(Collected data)

------------------------------

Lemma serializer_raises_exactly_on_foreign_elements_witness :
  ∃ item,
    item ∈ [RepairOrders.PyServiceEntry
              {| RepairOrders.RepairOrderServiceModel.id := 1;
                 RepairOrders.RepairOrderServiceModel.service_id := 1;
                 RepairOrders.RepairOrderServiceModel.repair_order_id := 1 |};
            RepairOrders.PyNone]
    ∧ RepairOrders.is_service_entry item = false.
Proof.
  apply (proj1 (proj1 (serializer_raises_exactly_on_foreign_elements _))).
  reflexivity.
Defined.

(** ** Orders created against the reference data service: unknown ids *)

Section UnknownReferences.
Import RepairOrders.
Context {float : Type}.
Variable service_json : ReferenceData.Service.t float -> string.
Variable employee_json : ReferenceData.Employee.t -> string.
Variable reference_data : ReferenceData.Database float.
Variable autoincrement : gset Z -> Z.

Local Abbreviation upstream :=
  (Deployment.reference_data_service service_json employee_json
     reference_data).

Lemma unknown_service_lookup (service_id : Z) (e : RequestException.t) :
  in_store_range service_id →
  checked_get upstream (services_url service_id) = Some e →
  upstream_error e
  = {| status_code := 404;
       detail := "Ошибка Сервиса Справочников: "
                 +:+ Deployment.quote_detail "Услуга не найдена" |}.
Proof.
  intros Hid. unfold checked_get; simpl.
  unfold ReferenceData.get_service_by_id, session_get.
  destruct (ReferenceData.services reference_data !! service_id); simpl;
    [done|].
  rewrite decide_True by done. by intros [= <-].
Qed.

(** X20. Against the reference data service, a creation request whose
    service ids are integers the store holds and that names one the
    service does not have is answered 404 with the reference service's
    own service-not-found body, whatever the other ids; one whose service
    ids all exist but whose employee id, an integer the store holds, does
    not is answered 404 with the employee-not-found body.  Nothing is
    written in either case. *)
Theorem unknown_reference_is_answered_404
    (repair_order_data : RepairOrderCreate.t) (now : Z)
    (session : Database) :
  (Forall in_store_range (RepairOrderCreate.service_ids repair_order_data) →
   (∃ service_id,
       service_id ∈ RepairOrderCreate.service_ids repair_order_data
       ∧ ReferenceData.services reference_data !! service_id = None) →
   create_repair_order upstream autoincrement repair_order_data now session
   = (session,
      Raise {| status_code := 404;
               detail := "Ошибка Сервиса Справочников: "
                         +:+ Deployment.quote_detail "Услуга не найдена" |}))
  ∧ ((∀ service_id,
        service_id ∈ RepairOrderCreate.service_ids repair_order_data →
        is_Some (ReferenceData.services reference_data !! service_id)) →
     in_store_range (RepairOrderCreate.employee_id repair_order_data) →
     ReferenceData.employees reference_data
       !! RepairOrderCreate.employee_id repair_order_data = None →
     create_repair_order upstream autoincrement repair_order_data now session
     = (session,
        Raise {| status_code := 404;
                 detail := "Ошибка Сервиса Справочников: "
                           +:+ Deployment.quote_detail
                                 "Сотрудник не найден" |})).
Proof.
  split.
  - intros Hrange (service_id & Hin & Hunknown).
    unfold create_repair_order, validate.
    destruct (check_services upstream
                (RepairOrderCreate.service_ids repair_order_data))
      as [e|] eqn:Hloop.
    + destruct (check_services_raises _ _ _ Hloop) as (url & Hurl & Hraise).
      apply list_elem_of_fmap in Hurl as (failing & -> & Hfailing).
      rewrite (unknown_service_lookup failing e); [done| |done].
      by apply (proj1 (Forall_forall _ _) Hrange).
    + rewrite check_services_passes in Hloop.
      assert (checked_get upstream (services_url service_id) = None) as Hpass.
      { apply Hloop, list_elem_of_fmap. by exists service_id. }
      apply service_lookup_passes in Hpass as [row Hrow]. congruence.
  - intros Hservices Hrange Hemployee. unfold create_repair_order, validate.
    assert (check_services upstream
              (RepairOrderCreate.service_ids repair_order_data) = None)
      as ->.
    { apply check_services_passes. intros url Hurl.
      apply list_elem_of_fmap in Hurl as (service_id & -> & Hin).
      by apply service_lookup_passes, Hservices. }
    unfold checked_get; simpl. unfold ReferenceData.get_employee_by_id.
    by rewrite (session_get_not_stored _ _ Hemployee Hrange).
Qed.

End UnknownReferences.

------------------------------

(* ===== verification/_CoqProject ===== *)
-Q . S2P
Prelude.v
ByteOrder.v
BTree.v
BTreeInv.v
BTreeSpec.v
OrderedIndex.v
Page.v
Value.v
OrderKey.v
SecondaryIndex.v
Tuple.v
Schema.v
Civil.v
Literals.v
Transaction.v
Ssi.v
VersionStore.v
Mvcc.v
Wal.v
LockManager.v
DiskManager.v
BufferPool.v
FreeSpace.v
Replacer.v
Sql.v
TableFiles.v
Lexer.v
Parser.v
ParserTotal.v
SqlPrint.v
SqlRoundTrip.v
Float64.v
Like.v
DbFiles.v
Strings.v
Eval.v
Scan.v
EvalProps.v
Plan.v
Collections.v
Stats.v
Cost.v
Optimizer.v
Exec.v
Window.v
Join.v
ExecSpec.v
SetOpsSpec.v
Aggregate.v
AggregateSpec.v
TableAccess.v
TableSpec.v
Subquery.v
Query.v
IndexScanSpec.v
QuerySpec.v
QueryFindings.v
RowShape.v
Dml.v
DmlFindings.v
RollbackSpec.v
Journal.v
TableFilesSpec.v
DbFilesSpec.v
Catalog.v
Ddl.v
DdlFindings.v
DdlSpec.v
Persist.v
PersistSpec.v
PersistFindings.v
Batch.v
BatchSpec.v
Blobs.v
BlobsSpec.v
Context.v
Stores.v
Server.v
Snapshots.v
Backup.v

------------------------------

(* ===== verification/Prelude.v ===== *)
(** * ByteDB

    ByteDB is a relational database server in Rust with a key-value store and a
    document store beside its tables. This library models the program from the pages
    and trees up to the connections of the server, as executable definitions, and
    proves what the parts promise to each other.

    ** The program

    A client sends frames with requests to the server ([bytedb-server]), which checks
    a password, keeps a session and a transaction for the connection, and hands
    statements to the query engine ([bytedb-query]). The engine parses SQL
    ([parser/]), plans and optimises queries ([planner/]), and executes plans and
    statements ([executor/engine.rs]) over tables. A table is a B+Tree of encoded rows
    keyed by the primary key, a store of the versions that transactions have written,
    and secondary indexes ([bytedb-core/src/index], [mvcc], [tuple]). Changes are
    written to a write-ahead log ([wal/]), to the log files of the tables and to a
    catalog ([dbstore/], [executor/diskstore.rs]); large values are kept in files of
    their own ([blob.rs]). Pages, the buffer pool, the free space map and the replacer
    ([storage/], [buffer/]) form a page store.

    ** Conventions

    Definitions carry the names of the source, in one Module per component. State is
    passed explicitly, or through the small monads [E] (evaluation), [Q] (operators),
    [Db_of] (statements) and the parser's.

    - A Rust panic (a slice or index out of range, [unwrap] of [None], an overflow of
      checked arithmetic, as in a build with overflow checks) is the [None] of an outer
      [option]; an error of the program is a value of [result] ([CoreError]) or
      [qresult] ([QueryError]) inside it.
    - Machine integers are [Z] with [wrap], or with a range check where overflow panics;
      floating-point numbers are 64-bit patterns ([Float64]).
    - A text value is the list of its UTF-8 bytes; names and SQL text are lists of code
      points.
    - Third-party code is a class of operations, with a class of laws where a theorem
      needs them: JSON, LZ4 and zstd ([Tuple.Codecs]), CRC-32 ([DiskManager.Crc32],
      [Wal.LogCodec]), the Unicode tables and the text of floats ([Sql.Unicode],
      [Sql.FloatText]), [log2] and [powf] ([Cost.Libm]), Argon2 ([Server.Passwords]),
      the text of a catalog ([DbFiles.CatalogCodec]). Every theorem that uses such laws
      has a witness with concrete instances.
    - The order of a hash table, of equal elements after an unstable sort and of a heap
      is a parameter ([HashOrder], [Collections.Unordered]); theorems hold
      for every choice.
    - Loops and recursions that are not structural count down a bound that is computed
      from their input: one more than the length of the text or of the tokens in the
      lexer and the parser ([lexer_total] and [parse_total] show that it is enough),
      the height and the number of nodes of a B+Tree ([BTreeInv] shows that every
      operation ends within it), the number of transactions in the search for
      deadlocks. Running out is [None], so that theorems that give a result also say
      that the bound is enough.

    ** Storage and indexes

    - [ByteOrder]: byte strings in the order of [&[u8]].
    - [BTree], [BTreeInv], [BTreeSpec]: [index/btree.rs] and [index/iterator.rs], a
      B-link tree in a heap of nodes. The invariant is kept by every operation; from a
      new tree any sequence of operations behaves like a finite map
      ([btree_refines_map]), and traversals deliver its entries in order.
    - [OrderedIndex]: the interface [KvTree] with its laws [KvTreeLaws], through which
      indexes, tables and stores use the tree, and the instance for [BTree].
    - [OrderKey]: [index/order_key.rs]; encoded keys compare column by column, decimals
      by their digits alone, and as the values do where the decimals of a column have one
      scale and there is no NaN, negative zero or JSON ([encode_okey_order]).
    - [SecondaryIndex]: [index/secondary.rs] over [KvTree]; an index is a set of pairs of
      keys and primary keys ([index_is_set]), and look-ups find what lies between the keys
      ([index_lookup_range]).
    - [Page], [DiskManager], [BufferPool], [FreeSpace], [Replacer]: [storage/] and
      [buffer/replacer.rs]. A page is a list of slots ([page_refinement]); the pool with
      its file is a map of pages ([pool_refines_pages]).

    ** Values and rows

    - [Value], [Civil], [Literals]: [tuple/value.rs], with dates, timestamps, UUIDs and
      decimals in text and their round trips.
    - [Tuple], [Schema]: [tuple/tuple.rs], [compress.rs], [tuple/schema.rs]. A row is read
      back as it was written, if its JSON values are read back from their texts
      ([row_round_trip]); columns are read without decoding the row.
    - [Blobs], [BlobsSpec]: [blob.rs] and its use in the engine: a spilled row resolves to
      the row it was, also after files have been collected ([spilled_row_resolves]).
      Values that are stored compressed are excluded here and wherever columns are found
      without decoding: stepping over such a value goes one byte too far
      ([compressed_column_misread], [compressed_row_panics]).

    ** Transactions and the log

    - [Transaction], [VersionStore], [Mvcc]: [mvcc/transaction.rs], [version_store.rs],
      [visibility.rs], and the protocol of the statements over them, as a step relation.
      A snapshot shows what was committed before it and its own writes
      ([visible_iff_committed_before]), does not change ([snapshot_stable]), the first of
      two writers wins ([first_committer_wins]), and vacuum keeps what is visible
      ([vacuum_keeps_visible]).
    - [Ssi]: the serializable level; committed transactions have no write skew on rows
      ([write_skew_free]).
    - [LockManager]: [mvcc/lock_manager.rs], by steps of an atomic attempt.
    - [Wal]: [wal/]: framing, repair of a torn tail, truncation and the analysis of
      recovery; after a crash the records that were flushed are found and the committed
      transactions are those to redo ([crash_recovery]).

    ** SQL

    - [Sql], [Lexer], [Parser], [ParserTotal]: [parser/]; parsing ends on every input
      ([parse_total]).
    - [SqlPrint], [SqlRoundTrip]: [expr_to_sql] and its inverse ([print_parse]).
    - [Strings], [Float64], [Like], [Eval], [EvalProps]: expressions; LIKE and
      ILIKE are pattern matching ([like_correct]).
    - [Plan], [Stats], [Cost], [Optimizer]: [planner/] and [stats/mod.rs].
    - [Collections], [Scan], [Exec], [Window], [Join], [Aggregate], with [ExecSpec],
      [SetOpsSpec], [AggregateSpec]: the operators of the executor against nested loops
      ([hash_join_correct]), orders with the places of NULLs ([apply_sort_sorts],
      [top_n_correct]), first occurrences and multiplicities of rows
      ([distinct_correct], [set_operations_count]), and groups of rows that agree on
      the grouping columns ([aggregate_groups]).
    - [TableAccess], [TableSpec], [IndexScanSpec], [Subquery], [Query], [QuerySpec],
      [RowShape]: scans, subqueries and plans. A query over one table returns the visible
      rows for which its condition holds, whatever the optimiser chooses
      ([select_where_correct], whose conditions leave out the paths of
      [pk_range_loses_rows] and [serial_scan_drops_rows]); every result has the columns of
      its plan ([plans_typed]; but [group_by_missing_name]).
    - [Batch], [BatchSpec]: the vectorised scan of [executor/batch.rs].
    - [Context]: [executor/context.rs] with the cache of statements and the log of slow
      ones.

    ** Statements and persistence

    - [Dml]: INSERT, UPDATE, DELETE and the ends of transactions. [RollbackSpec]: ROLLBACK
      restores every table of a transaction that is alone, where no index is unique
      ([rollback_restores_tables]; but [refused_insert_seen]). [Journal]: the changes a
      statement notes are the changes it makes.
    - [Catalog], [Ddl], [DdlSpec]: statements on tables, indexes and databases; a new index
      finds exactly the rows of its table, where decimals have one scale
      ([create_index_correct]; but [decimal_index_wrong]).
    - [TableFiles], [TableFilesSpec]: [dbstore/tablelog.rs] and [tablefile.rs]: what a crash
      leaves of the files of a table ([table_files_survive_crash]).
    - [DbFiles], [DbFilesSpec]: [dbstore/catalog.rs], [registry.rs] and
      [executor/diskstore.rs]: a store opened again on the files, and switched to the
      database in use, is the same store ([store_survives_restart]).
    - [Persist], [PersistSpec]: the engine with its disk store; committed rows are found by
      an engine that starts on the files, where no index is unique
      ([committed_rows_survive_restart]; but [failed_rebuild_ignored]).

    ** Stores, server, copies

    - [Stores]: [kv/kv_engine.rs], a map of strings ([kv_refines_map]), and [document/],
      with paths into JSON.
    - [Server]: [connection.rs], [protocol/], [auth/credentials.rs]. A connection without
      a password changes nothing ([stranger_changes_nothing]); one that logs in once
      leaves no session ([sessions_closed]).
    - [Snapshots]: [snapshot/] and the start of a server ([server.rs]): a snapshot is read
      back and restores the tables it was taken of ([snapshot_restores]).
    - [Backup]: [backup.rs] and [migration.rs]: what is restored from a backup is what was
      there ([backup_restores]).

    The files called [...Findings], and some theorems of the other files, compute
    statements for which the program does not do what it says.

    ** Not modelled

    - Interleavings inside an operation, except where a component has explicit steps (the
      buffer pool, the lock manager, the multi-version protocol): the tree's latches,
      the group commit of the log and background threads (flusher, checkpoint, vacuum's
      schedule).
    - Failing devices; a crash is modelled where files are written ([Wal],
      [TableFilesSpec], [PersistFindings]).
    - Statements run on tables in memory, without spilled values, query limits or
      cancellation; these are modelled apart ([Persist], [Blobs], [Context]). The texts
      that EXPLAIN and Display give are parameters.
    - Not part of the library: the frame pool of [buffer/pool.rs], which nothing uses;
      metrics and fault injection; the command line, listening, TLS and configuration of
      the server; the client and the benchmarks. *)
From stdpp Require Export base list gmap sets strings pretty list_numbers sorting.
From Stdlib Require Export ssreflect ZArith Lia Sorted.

------------------------------

**TASK TO CARRY OUT**
Working from the records above, write out verbatim only the lines from the line containing "ParserTotal.v" through the line containing "Snapshots.v".

**EXPECTED ANSWER**
ParserTotal.v
SqlPrint.v
SqlRoundTrip.v
Float64.v
Like.v
DbFiles.v
Strings.v
Eval.v
Scan.v
EvalProps.v
Plan.v
Collections.v
Stats.v
Cost.v
Optimizer.v
Exec.v
Window.v
Join.v
ExecSpec.v
SetOpsSpec.v
Aggregate.v
AggregateSpec.v
TableAccess.v
TableSpec.v
Subquery.v
Query.v
IndexScanSpec.v
QuerySpec.v
QueryFindings.v
RowShape.v
Dml.v
DmlFindings.v
RollbackSpec.v
Journal.v
TableFilesSpec.v
DbFilesSpec.v
Catalog.v
Ddl.v
DdlFindings.v
DdlSpec.v
Persist.v
PersistSpec.v
PersistFindings.v
Batch.v
BatchSpec.v
Blobs.v
BlobsSpec.v
Context.v
Stores.v
Server.v
Snapshots.v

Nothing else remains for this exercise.